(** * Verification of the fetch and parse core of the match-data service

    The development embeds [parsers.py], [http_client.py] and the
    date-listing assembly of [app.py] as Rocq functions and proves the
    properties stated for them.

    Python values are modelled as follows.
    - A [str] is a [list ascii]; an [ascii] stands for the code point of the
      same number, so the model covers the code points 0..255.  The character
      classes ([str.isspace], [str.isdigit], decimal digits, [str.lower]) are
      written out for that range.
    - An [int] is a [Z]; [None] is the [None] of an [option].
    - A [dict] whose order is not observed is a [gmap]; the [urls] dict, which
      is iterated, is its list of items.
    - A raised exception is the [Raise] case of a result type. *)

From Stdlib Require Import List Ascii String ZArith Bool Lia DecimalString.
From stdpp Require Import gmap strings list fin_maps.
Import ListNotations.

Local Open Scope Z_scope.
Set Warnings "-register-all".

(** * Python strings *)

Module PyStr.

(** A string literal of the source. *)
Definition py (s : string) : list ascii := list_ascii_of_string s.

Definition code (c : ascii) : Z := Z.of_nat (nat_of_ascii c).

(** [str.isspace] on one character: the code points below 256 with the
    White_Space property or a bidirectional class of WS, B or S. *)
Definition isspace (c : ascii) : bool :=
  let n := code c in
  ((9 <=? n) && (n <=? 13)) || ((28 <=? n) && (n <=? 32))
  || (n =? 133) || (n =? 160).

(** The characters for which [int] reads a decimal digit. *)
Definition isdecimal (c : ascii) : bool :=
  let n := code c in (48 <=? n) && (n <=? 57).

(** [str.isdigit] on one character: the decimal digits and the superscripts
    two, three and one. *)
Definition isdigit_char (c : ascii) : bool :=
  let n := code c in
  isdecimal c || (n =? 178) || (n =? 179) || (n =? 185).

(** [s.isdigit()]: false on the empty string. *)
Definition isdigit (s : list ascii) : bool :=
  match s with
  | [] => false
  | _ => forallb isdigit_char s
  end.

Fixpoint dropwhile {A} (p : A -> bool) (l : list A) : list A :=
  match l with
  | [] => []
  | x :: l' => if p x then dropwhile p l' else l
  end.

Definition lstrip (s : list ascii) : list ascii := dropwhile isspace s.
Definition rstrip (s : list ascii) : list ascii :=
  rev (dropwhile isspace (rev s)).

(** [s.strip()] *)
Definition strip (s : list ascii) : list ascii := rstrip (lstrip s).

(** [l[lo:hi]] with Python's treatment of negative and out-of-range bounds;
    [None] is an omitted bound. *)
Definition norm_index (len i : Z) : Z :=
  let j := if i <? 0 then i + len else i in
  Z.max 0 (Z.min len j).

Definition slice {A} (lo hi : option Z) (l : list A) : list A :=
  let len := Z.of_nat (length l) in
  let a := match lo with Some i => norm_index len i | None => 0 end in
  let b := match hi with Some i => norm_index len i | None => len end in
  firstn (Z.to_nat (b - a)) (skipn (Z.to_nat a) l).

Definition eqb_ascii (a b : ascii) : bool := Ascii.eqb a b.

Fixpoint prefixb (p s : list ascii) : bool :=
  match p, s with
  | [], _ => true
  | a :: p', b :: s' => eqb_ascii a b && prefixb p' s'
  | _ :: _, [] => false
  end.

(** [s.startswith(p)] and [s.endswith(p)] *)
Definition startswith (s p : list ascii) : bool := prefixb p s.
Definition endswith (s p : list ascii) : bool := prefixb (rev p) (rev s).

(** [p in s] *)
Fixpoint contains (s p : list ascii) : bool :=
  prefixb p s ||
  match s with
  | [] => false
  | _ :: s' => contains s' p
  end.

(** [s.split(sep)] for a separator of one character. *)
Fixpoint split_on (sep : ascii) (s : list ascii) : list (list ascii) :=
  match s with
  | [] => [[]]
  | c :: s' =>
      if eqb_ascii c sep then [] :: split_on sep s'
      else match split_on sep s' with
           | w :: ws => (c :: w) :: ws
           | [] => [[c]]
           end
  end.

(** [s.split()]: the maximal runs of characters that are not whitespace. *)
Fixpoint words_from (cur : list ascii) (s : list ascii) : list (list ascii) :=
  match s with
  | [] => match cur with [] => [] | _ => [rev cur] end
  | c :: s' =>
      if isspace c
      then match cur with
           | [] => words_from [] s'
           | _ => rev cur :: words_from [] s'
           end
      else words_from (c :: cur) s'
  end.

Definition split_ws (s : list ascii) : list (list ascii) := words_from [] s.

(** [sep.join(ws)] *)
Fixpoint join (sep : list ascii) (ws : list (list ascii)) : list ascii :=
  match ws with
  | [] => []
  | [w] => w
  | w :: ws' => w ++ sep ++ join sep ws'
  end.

.....

Task objective —
Would you restate the material word for word, leaving nothing out?

Task result —
(** * Verification of the fetch and parse core of the match-data service

    The development embeds [parsers.py], [http_client.py] and the
    date-listing assembly of [app.py] as Rocq functions and proves the
    properties stated for them.

    Python values are modelled as follows.
    - A [str] is a [list ascii]; an [ascii] stands for the code point of the
      same number, so the model covers the code points 0..255.  The character
      classes ([str.isspace], [str.isdigit], decimal digits, [str.lower]) are
      written out for that range.
    - An [int] is a [Z]; [None] is the [None] of an [option].
    - A [dict] whose order is not observed is a [gmap]; the [urls] dict, which
      is iterated, is its list of items.
    - A raised exception is the [Raise] case of a result type. *)

From Stdlib Require Import List Ascii String ZArith Bool Lia DecimalString.
From stdpp Require Import gmap strings list fin_maps.
Import ListNotations.

Local Open Scope Z_scope.
Set Warnings "-register-all".

(** * Python strings *)

Module PyStr.

(** A string literal of the source. *)
Definition py (s : string) : list ascii := list_ascii_of_string s.

Definition code (c : ascii) : Z := Z.of_nat (nat_of_ascii c).

(** [str.isspace] on one character: the code points below 256 with the
    White_Space property or a bidirectional class of WS, B or S. *)
Definition isspace (c : ascii) : bool :=
  let n := code c in
  ((9 <=? n) && (n <=? 13)) || ((28 <=? n) && (n <=? 32))
  || (n =? 133) || (n =? 160).

(** The characters for which [int] reads a decimal digit. *)
Definition isdecimal (c : ascii) : bool :=
  let n := code c in (48 <=? n) && (n <=? 57).

(** [str.isdigit] on one character: the decimal digits and the superscripts
    two, three and one. *)
Definition isdigit_char (c : ascii) : bool :=
  let n := code c in
  isdecimal c || (n =? 178) || (n =? 179) || (n =? 185).

(** [s.isdigit()]: false on the empty string. *)
Definition isdigit (s : list ascii) : bool :=
  match s with
  | [] => false
  | _ => forallb isdigit_char s
  end.

Fixpoint dropwhile {A} (p : A -> bool) (l : list A) : list A :=
  match l with
  | [] => []
  | x :: l' => if p x then dropwhile p l' else l
  end.

Definition lstrip (s : list ascii) : list ascii := dropwhile isspace s.
Definition rstrip (s : list ascii) : list ascii :=
  rev (dropwhile isspace (rev s)).

(** [s.strip()] *)
Definition strip (s : list ascii) : list ascii := rstrip (lstrip s).

(** [l[lo:hi]] with Python's treatment of negative and out-of-range bounds;
    [None] is an omitted bound. *)
Definition norm_index (len i : Z) : Z :=
  let j := if i <? 0 then i + len else i in
  Z.max 0 (Z.min len j).

Definition slice {A} (lo hi : option Z) (l : list A) : list A :=
  let len := Z.of_nat (length l) in
  let a := match lo with Some i => norm_index len i | None => 0 end in
  let b := match hi with Some i => norm_index len i | None => len end in
  firstn (Z.to_nat (b - a)) (skipn (Z.to_nat a) l).

Definition eqb_ascii (a b : ascii) : bool := Ascii.eqb a b.

Fixpoint prefixb (p s : list ascii) : bool :=
  match p, s with
  | [], _ => true
  | a :: p', b :: s' => eqb_ascii a b && prefixb p' s'
  | _ :: _, [] => false
  end.

(** [s.startswith(p)] and [s.endswith(p)] *)
Definition startswith (s p : list ascii) : bool := prefixb p s.
Definition endswith (s p : list ascii) : bool := prefixb (rev p) (rev s).

(** [p in s] *)
Fixpoint contains (s p : list ascii) : bool :=
  prefixb p s ||
  match s with
  | [] => false
  | _ :: s' => contains s' p
  end.

(** [s.split(sep)] for a separator of one character. *)
Fixpoint split_on (sep : ascii) (s : list ascii) : list (list ascii) :=
  match s with
  | [] => [[]]
  | c :: s' =>
      if eqb_ascii c sep then [] :: split_on sep s'
      else match split_on sep s' with
           | w :: ws => (c :: w) :: ws
           | [] => [[c]]
           end
  end.

(** [s.split()]: the maximal runs of characters that are not whitespace. *)
Fixpoint words_from (cur : list ascii) (s : list ascii) : list (list ascii) :=
  match s with
  | [] => match cur with [] => [] | _ => [rev cur] end
  | c :: s' =>
      if isspace c
      then match cur with
           | [] => words_from [] s'
           | _ => rev cur :: words_from [] s'
           end
      else words_from (c :: cur) s'
  end.

Definition split_ws (s : list ascii) : list (list ascii) := words_from [] s.

(** [sep.join(ws)] *)
Fixpoint join (sep : list ascii) (ws : list (list ascii)) : list ascii :=
  match ws with
  | [] => []
  | [w] => w
  | w :: ws' => w ++ sep ++ join sep ws'
  end.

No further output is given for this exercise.